In the past, we’ve discussed how to structure your packaging design for maximum shelf appeal, and how to leverage your packaging to be more engaging. But today, we’d like to talk about one design element that we believe doesn’t get enough attention in the design space: your product name.
What’s In a Name?
In many ways, your product names are no different than any other aspect of your packaging design. They should be decided carefully, taking into account your brand image, your target market, and the features of the product itself.
And just like your packaging design, you’ll be doing some market research on your top options to see which resonate best with your target audience. In other words, it’s time to consumer test your product names.
Consumer Testing Your Product Names
The best way to test your shortlist of product names is to undergo a multi-stage process of qualitative and quantitative research, usually done through a combination of consumer studies and surveys. The idea here, just as it is with your other packaging design elements, is to tap into your customers’ minds and get a feel for how different names might influence their decision-making process, purchasing intent, and brand engagement.
Start with your shortlist of names. “Short” is key, here—it’s best to have 5 to 10 good candidates during your initial testing phases. Too many name options and you can begin to confuse participants or create the need for lengthy segmented studies.
There are a few different ways to test out your names. Start by utilizing a broad screening measure that lets you separate the wheat from the chaff quickly. Ask participants to review each name and categorize them based on “strongly like,” “like,” “no opinion,” and “dislike.” We’ll get more detailed in a moment, but for now, this is the simplest way to identify your top performers. And best of all, this is easy to implement whether you’re doing online surveys or in-person assessments.
Next, take the remaining options and work with your focus groups to gather more data. A good strategy is to use what’s called a “fixed sum allocation” review. Here, you’ll give each reviewer a pool of 30 points to spend, asking each reviewer to grant points to each option relative to his/her preference.
This strategy goes beyond mere ranking to give you insight into how strongly each consumer feels about the different options.

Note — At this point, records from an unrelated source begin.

(* ===== verification/LogReader.v ===== *)
(** * The write-ahead log: reading (db/log_reader.h, db/log_reader.cc)

    [Reader::ReadPhysicalRecord] reads the file block by block and checks each
    physical record (length, log number, CRC-32C); [Reader::ReadRecord] puts
    the fragments of a record together again and reacts to damaged data
    according to the recovery mode.

    The file ([SequentialFileReader]), the streaming hash (XXH3) and the
    streaming decompressor are interfaces. Slices into the reader's buffers are
    modelled by the bytes they denote while they are valid, that is until the
    next call. *)

From S2P Require Import Prelude Coding Crc32c LogWriter.

(** ** Interfaces *)

(** What the reader uses of [SequentialFileReader]: a read hands out the next
    bytes of the file, at most as many as asked for, and a successful read hands
    out fewer only at the end of the file. [remaining] is what is left to read;
    [healthy] files never fail. *)
Class SequentialFile (F : Type) := {
  Read : F -> Z -> Status * bytes * F;
  remaining : F -> bytes;
  healthy : F -> Prop;
  Read_spec : forall f n s b f', 0 <= n -> Read f n = (s, b, f') ->
    remaining f = b ++ remaining f' /\ slen b <= n /\
    (ok s = true -> slen b < n -> remaining f' = []);
  Read_healthy : forall f n s b f', healthy f -> Read f n = (s, b, f') -> ok s = true /\ healthy f'
}.

(** XXH3 (util/xxhash.h): the digest of a state fed with pieces is the hash of
    their concatenation. *)
Class StreamingHash (H : Type) := {
  XXH3_64bits : bytes -> Z;
  XXH3_64bits_reset : H;
  XXH3_64bits_update : H -> bytes -> H;
  XXH3_64bits_digest : H -> Z;
  XXH3_digest_spec : forall l,
    XXH3_64bits_digest (fold_left XXH3_64bits_update l XXH3_64bits_reset) = XXH3_64bits (concat l)
}.

(** [StreamingUncompress] (util/compression.h): [u_Uncompress] is called with
    an input, then without one, and hands out the output piece by piece.
    [u_Create] is [None] in a build without the library. The result is negative
    for an error and otherwise the number of input bytes left. A call hands out
    at most [max_output_len], which the reader sets to [kBlockSize]; a call that
    leaves input or fills the output has done some of the work there is,
    [u_left]. *)
Class StreamingUncompress (U : Type) := {
  u_Create : option U;
  u_Reset : U -> U;
  u_Uncompress : U -> option bytes -> Z * bytes * U;
  u_left : U -> option bytes -> nat;
  u_Uncompress_bound : forall u input n out u', u_Uncompress u input = (n, out, u') -> slen out <= kBlockSize;
  u_Uncompress_progress : forall u input n out u', u_Uncompress u input = (n, out, u') ->
    0 <= n -> 0 < n \/ slen out = kBlockSize -> (u_left u' None < u_left u input)%nat
}.

(** What [ZSTDStreamingUncompress] uses of the zstd library:
    [ZSTD_decompressStream] gets the unread input and the room for the output,
    and fails or hands out output and the number of input bytes it consumed.
    As zstd.h documents, a call that leaves input or fills the output has to be
    repeated, and goes forward: it consumes input, hands out output, or fails
    after a fixed number of calls that do neither. [zstd_work] counts what is
    left of these three. *)
Class ZSTD (D : Type) := {
  ZSTD_createDCtx : D;
  ZSTD_DCtx_reset : D -> D;
  ZSTD_decompressStream : D -> bytes -> Z -> option (bytes * Z) * D;
  zstd_work : D -> bytes -> nat;
  ZSTD_decompressStream_bound : forall d input room out k d', 0 < room ->
    ZSTD_decompressStream d input room = (Some (out, k), d') -> slen out <= room /\ 0 <= k <= slen input;
  ZSTD_decompressStream_forward : forall d input room out k d', 0 < room ->
    ZSTD_decompressStream d input room = (Some (out, k), d') -> k < slen input \/ slen out = room ->
    (zstd_work d' (sdrop k input) < zstd_work d input)%nat
}.

(** ** ZSTDStreamingUncompress (util/compression.cc) *)

(** [dctx_] and what [input_buffer_] has left. *)
Record ZSTDStreamingUncompress (D : Type) := { dctx_ : D; input_buffer_ : bytes }.
Arguments dctx_ {D}.
Arguments input_buffer_ {D}.

Definition ZSTD_Reset `{!ZSTD D} (u : ZSTDStreamingUncompress D) : ZSTDStreamingUncompress D :=
  {| dctx_ := ZSTD_DCtx_reset (dctx_ u); input_buffer_ := [] |}.

(** The reader passes [length] as the size of the input in every call, and stops
    after the first one when it is zero. *)
Definition ZSTD_Uncompress `{!ZSTD D} (u : ZSTDStreamingUncompress D) (input : option bytes)
    : Z * bytes * ZSTDStreamingUncompress D :=
  match input with
  | Some [] => (0, [], u)
  | _ =>
      let buf := match input with Some b => b | None => input_buffer_ u end in
      match ZSTD_decompressStream (dctx_ u) buf kBlockSize with
      | (None, d) => (-1, [], ZSTD_Reset {| dctx_ := d; input_buffer_ := buf |})
      | (Some (out, k), d) =>
          let rest := sdrop k buf in
          (slen rest, out, {| dctx_ := d; input_buffer_ := rest |})
      end
  end.

#[export] Program Instance ZSTDStreaming `{!ZSTD D} : StreamingUncompress (ZSTDStreamingUncompress D) := {|
  u_Create := Some {| dctx_ := ZSTD_createDCtx; input_buffer_ := [] |};
  u_Reset := ZSTD_Reset;
  u_Uncompress := ZSTD_Uncompress;
  u_left u input := zstd_work (dctx_ u) (match input with Some b => b | None => input_buffer_ u end)
|}.
Next Obligation.
  intros D HD u input n out u'. unfold ZSTD_Uncompress.
  destruct input as [[|x b]|]; [by intros [= <- <- <-]| |];
    destruct (ZSTD_decompressStream _ _ _) as [[[o k]|] d] eqn:E; intros [= <- <- <-]; try done;
    by apply ZSTD_decompressStream_bound in E as [??].
Qed.
Next Obligation.
  intros D HD u input n out u'. unfold ZSTD_Uncompress.
  assert (forall buf, match ZSTD_decompressStream (dctx_ u) buf kBlockSize with
      | (None, d) => (-1, [], ZSTD_Reset {| dctx_ := d; input_buffer_ := buf |})
      | (Some (o, k), d) => (slen (sdrop k buf), o, {| dctx_ := d; input_buffer_ := sdrop k buf |})
      end = (n, out, u') -> 0 <= n -> 0 < n \/ slen out = kBlockSize ->
      (zstd_work (dctx_ u') (input_buffer_ u') < zstd_work (dctx_ u) buf)%nat) as Hgo.
  { intros buf. destruct (ZSTD_decompressStream _ _ _) as [[[o k]|] d] eqn:E; intros [= <- <- <-] Hn Hgo; [|done].
    pose proof (ZSTD_decompressStream_bound _ _ kBlockSize _ _ _ eq_refl E) as [_ Hk].
    apply (ZSTD_decompressStream_forward _ _ kBlockSize _ _ _ eq_refl E).
    destruct Hgo as [Hgo|]; [left | by right]. rewrite slen_sdrop in Hgo by lia. lia. }
  destruct input as [[|x b]|]; [|apply Hgo..]. intros [= <- <- <-] _ [?|?]; [lia|done].
Qed.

While the above assessment is great for narrowing the field, the fixed sum allocation offers a detailed view into each customer’s preferences that will be crucial throughout the name selection process.
During the consumer testing, you’ll have the chance to drill deep into your customers’ mindsets and learn what specific thoughts they have about each product name. This is the qualitative side of your data collection. Come up with a list of questions to get insights for based on your brand’s goals. Here are a few good concepts to explore:
- Generally, which names do they prefer, and why?

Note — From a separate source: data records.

Lemma phys_nonempty lg t p b : phys lg t p ++ b <> [].
Proof.
  unfold phys. intros E. apply (f_equal slen) in E. rewrite !slen_app, slen_format_header in E.
  snil. pose proof (slen_nonneg p). pose proof (slen_nonneg b).
  destruct (is_legacy t); unfold kHeaderSize, kRecyclableHeaderSize in E; lia.
Qed.

(** The hypotheses under which a log is read by the reader it was written for. *)
Definition reads recycle lg r : Prop :=
  uncompress_ r = None /\ (recycle = true -> rd_log_number_ r = lg /\ is_u32 lg).

Lemma reads_conf recycle lg r r' : conf r' = conf r -> reads recycle lg r -> reads recycle lg r'.
Proof. unfold conf, reads. intros [= _ E _ E']. by rewrite E, E'. Qed.

(** The reader gets to the first fragment of a layout. *)
Lemma loop_fragment recycle lg begin e payload b' S off Fc pos r l mode f :
  at_pos Fc pos r -> reads recycle lg r -> 0 <= off <= kBlockSize -> (pos - off) mod kBlockSize = 0 ->
  sdrop pos Fc = pad recycle off ++ phys lg (fragment_type recycle begin e) payload ++ b' ++ S ->
  start recycle off + header_size recycle + slen payload <= kBlockSize ->
  in_record begin off l -> (length (sdrop pos Fc) <= f)%nat ->
  exists f' po r1, (length (b' ++ S) < f')%nat /\
    ReadRecord_loop (Datatypes.S f) mode r l =
      continue_with f' mode po (Some (fragment_type recycle begin e, payload, 0, record_checksum l, r1)) l /\
    at_pos Fc (pos + slen (pad recycle off ++ phys lg (fragment_type recycle begin e) payload)) r1 /\
    conf r1 = conf r /\ hash_state_ r1 = hash_state_ r.
Proof.
  intros Hat [Hu Hlog] Hoff Hcong HF Hfit Hin Hf.
  destruct (loop_skip_pad recycle off Fc pos r l mode f _ Hat Hoff Hcong HF) as (f' & po & r2 & n & Hf' & E & Hld & Ec & Eh);
    [apply phys_nonempty | destruct begin; [left|right]; apply Hin | done |].
  assert (uncompress_ r2 = None /\ rd_log_number_ r2 = rd_log_number_ r) as [Hu2 Hl2]
    by (unfold conf in Ec; split; congruence).
  destruct (read_good recycle lg begin e payload Fc _ r2 (record_checksum l) n (b' ++ S) Hld Hu2)
    as (r3 & E3 & Hat3 & Ec3 & Eh3).
  - by rewrite Hl2.
  - unfold sdrop in *. rewrite Z2Nat.inj_add, <- drop_drop, HF; [|apply Hat|apply slen_nonneg].
    by apply (sdrop_app (slen (pad recycle off))).
  - by rewrite pad_start.
  - exists f', po, r3. split_and!.
    + unfold phys in Hf'. rewrite !length_app in Hf'. rewrite length_app.
      pose proof (slen_header recycle lg begin e payload) as Hh. pose proof (header_size_range recycle).
      unfold slen in Hh. lia.
    + by rewrite E, E3.
    + rewrite slen_app, slen_phys. by rewrite !Z.add_assoc in *.
    + by rewrite Ec3.
    + by rewrite Eh3.
Qed.

(** After a fragment that is not the last, a block starts. *)
Lemma next_fragment recycle lg begin payload R off (Fc : bytes) pos :
  0 <= off <= kBlockSize -> (pos - off) mod kBlockSize = 0 -> 0 <= pos <= slen Fc ->
  sdrop pos Fc = pad recycle off ++ phys lg (fragment_type recycle begin false) payload ++ R ->
  start recycle off + header_size recycle + slen payload = kBlockSize ->
  let pos1 := pos + slen (pad recycle off ++ phys lg (fragment_type recycle begin false) payload) in
  sdrop pos1 Fc = R /\ (pos1 - kBlockSize) mod kBlockSize = 0.
Proof.
  intros Hoff Hcong Hpos HF Hfull. cbv zeta. split.
  - unfold sdrop in *. rewrite Z2Nat.inj_add, <- drop_drop, HF; [|apply Hpos|apply slen_nonneg].
    rewrite app_assoc. by apply (sdrop_app (slen (pad recycle off ++ _))).
  - pose proof (pad_start recycle off pos Hoff Hcong) as Hps. rewrite slen_app, slen_phys.
    apply Z.mod_divide; [done|]. pose proof (Z.div_mod (pos + slen (pad recycle off)) kBlockSize ltac:(done)).
    exists ((pos + slen (pad recycle off)) / kBlockSize). lia.
Qed.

- How do they use the products?
- What other notable brand products do they prefer?
- How memorable are the names?
- What associations does each name put into their minds?
- What makes them prefer one name over another?
- How often do they consider product names when purchasing?
Work to engage respondents with these questions and try to get them to talk freely. The more open and honest they are in their discussion, the more insight you’ll get into which names resonate.
Make sure to tie your quantitative data into this process. For example, if a certain customer indicated that she “strongly liked” a particular name in the earlier phase, ask her to expand on it in the discussion. Get her to explain what, in her view, the name communicates, and her perceptions are of the product.
The Final Decision
Put some thought into how much weight you’ll give each of the above questions. You’ll likely find that many different consumers have different perspectives that make it hard to determine a clear winner. We advise devising an objective scoring model that helps make these responses a bit more consistent.
And don’t forget to work your product name into your marketing campaign! Try coming up with a few mock-ups of various templates, images, banners, and imagery that showcases different product names in their natural habitat.
Ideally, you’ll also test and validate these mock-ups with consumer studies also, as seeing product names in finished advertisements can help eliminate some of the comparison biases people experience when comparing options in a sterile environment. (Quite similar to the simulated retail environments you used to test the shelf appeal of your packaging design!)
The Legal Disclaimer
Keep in mind that, even when you do find the perfect name, it will need to be researched and cleared by your legal team. The last thing you need interrupting your launch is a trademark dispute. And while your legal team can’t review every product name on your list, you should be aware of this issue and try to get ahead of it.
Work these details into your competitor research and see which names may already be taken. It can be a frustrating hurdle to overcome so close to the finish line, but once it’s cleared, you’ll be one step closer to finding the perfect product name for your brand.